> **MATERIAL FOR THIS EXERCISE**:
--------------------------------------------------

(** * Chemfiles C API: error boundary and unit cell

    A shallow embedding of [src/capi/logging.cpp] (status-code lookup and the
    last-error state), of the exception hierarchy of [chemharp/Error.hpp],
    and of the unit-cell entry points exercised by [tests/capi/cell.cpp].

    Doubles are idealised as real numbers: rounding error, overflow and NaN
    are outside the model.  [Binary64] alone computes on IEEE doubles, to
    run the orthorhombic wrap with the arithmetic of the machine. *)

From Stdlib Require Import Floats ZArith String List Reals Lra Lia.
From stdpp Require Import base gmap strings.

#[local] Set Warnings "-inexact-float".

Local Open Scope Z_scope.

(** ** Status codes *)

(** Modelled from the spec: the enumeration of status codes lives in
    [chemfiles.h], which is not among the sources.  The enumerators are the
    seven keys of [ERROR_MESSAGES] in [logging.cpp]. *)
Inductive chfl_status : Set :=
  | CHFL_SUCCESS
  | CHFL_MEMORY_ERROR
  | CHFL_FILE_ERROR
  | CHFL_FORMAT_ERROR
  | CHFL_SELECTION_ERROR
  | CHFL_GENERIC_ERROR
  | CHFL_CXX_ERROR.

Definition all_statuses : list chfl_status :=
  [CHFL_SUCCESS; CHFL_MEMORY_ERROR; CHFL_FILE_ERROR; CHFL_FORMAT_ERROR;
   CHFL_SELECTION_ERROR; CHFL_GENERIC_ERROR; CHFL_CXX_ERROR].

--------------------------------------------------

> **INSTRUCTIONS TO FOLLOW**: Transcribe the material above in its entirety, precisely as written.

> **TASK SOLUTION**:
(** * Chemfiles C API: error boundary and unit cell

    A shallow embedding of [src/capi/logging.cpp] (status-code lookup and the
    last-error state), of the exception hierarchy of [chemharp/Error.hpp],
    and of the unit-cell entry points exercised by [tests/capi/cell.cpp].

    Doubles are idealised as real numbers: rounding error, overflow and NaN
    are outside the model.  [Binary64] alone computes on IEEE doubles, to
    run the orthorhombic wrap with the arithmetic of the machine. *)

From Stdlib Require Import Floats ZArith String List Reals Lra Lia.
From stdpp Require Import base gmap strings.

#[local] Set Warnings "-inexact-float".

Local Open Scope Z_scope.

(** ** Status codes *)

(** Modelled from the spec: the enumeration of status codes lives in
    [chemfiles.h], which is not among the sources.  The enumerators are the
    seven keys of [ERROR_MESSAGES] in [logging.cpp]. *)
Inductive chfl_status : Set :=
  | CHFL_SUCCESS
  | CHFL_MEMORY_ERROR
  | CHFL_FILE_ERROR
  | CHFL_FORMAT_ERROR
  | CHFL_SELECTION_ERROR
  | CHFL_GENERIC_ERROR
  | CHFL_CXX_ERROR.

Definition all_statuses : list chfl_status :=
  [CHFL_SUCCESS; CHFL_MEMORY_ERROR; CHFL_FILE_ERROR; CHFL_FORMAT_ERROR;
   CHFL_SELECTION_ERROR; CHFL_GENERIC_ERROR; CHFL_CXX_ERROR].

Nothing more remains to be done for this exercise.